- ACTIVITY: Once the line with "column_type s name" is found in the entries below, print it and each following line exactly, stopping after the line with "(type_of s) args)"; print nothing else.
** Opening SUPPLIED MATERIAL block **
(* ===== verification/Typing.v ===== *)
(** * Types of expressions

    A static type for the expressions of [crates/infralens-query/src/ast.rs],
    read off the cases [eval.rs] supports, and what it says about
    evaluation.  The code has no such check: ill-typed queries fail when they
    reach the first batch. *)

From Stdlib Require Import ZArith Lia.
From stdpp Require Import base tactics list numbers option strings gmap.
From S2P Require Import Prelude Text Float64 Codec Model Arrow Ast Plan Eval Executor Sort.

(** ** Types *)

Definition comparable (t : DataType) : bool :=
  match t with UInt64 | Int64 | Float64 | Utf8 => true | _ => false end.
Definition numeric (t : DataType) : bool := match t with UInt64 | Int64 | Float64 => true | _ => false end.
Definition integral (t : DataType) : bool := match t with UInt64 | Int64 => true | _ => false end.
Definition signed (t : DataType) : bool := match t with Int64 | Float64 => true | _ => false end.

Definition when {A} (b : bool) (a : A) : option A := if b then Some a else None.

Definition literal_type (l : Literal) : DataType :=
  match l with
  | LInt _ | LIntervalNs _ => Int64 | LFloat _ => Float64 | LStr _ => Utf8 | LBool _ | LNull => Boolean
  end.

Definition binop_type (op : BinOp) (a b : DataType) : option DataType :=
  match op with
  | OpAnd | OpOr => when (bool_decide (a = Boolean) && bool_decide (b = Boolean)) Boolean
  | OpAdd | OpSub | OpMul | OpDiv => when (bool_decide (a = b) && signed a) a
  | OpMod => None
  | _ => when (bool_decide (a = b) && comparable a) Boolean
  end.

(** The functions by name; further arguments are not looked at. *)
Definition function_type (name : string) (args : list (option DataType)) : option DataType :=
  if (name =? "now")%string then Some Int64
  else if (name =? "time_bucket")%string then
    match args with Some w :: Some ts :: _ => when (integral w && bool_decide (ts = UInt64)) UInt64 | _ => None end
  else if (name =? "rate")%string then
    match args with Some _ :: Some w :: _ => when (integral w) Float64 | _ => None end
  else if (name =? "delta")%string then
    match args with Some v :: Some w :: _ => when (numeric v && integral w) Float64 | _ => None end
  else if (name =? "histogram_quantile")%string then
    match args with
    | [Some q; Some v] => when (signed q && numeric v) Float64
    | Some q :: Some v :: Some b :: _ => when (signed q && numeric v && integral b) Float64
    | _ => None
    end
  else None.

Definition column_type (s : Schema) (name : string) : option DataType :=
  i ← index_of s name; field_type <$> (s !! i).

Fixpoint type_of (s : Schema) (e : Expr) : option DataType :=
  match e with
  | EColumn _ name => column_type s name
  | ELiteral l => Some (literal_type l)
  | EStar => None
  | EBinOp op l r => a ← type_of s l; b ← type_of s r; binop_type op a b
  | EUnaryOp Neg e => a ← type_of s e; when (signed a) a
  | EUnaryOp Not e => a ← type_of s e; when (bool_decide (a = Boolean)) Boolean
  | EIsNull e | EIsNotNull e => _ ← type_of s e; Some Boolean
  | EBetween e low high =>
      a ← type_of s e; l ← type_of s low; h ← type_of s high;
      when (bool_decide (a = l) && bool_decide (a = h) && comparable a) Boolean
  | EIn e items =>
      a ← type_of s e;
      when (forallb (fun o => bool_decide (o = Some a) && comparable a) (map (type_of s) items)) Boolean
  | ELike e _ _ => a ← type_of s e; when (bool_decide (a = Utf8)) Boolean
  | EFunction name args => function_type name (map (type_of s) args)
  | ETimeBucket _ e => a ← type_of s e; when (bool_decide (a = UInt64)) UInt64
  | ERate e _ => _ ← type_of s e; Some Float64
  | EDelta e _ | EHistogramQuantile _ e _ => a ← type_of s e; when (numeric a) Float64
  | ENow | EInterval _ => Some Int64
  end.

(** Expressions without a quantile, whose sort panics on a NaN. *)
Fixpoint no_quantile (e : Expr) : bool :=
  match e with
  | EBinOp _ l r => no_quantile l && no_quantile r
  | EUnaryOp _ e | EIsNull e | EIsNotNull e | ELike e _ _ | ETimeBucket _ e | ERate e _ | EDelta e _ => no_quantile e
  | EBetween e l h => no_quantile e && no_quantile l && no_quantile h
  | EIn e items => no_quantile e && forallb no_quantile items
  | EFunction name args => negb (name =? "histogram_quantile")%string && forallb no_quantile args
  | EHistogramQuantile _ _ _ => false
  | _ => true
  end.

(** A width or a window that is written as a number or an interval. *)
Definition constant_ns (e : Expr) : option Z :=
  match e with ELiteral (LInt n) | ELiteral (LIntervalNs n) | EInterval n => Some n | _ => None end.

Definition constant_with (p : Z -> bool) (e : Expr) : bool := match constant_ns e with Some n => p n | None => false end.

(** A window [rate] accepts. *)
Definition rate_window (window_ns : Z) : bool := negb (f64_le (f64_div (f64_of_Z window_ns) f64_1e9) f64_zero).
** Closing SUPPLIED MATERIAL block **
- TASK ANSWER:
  | EColumn _ name => column_type s name
  | ELiteral l => Some (literal_type l)
  | EStar => None
  | EBinOp op l r => a ← type_of s l; b ← type_of s r; binop_type op a b
  | EUnaryOp Neg e => a ← type_of s e; when (signed a) a
  | EUnaryOp Not e => a ← type_of s e; when (bool_decide (a = Boolean)) Boolean
  | EIsNull e | EIsNotNull e => _ ← type_of s e; Some Boolean
  | EBetween e low high =>
      a ← type_of s e; l ← type_of s low; h ← type_of s high;
      when (bool_decide (a = l) && bool_decide (a = h) && comparable a) Boolean
  | EIn e items =>
      a ← type_of s e;
      when (forallb (fun o => bool_decide (o = Some a) && comparable a) (map (type_of s) items)) Boolean
  | ELike e _ _ => a ← type_of s e; when (bool_decide (a = Utf8)) Boolean
  | EFunction name args => function_type name (map (type_of s) args)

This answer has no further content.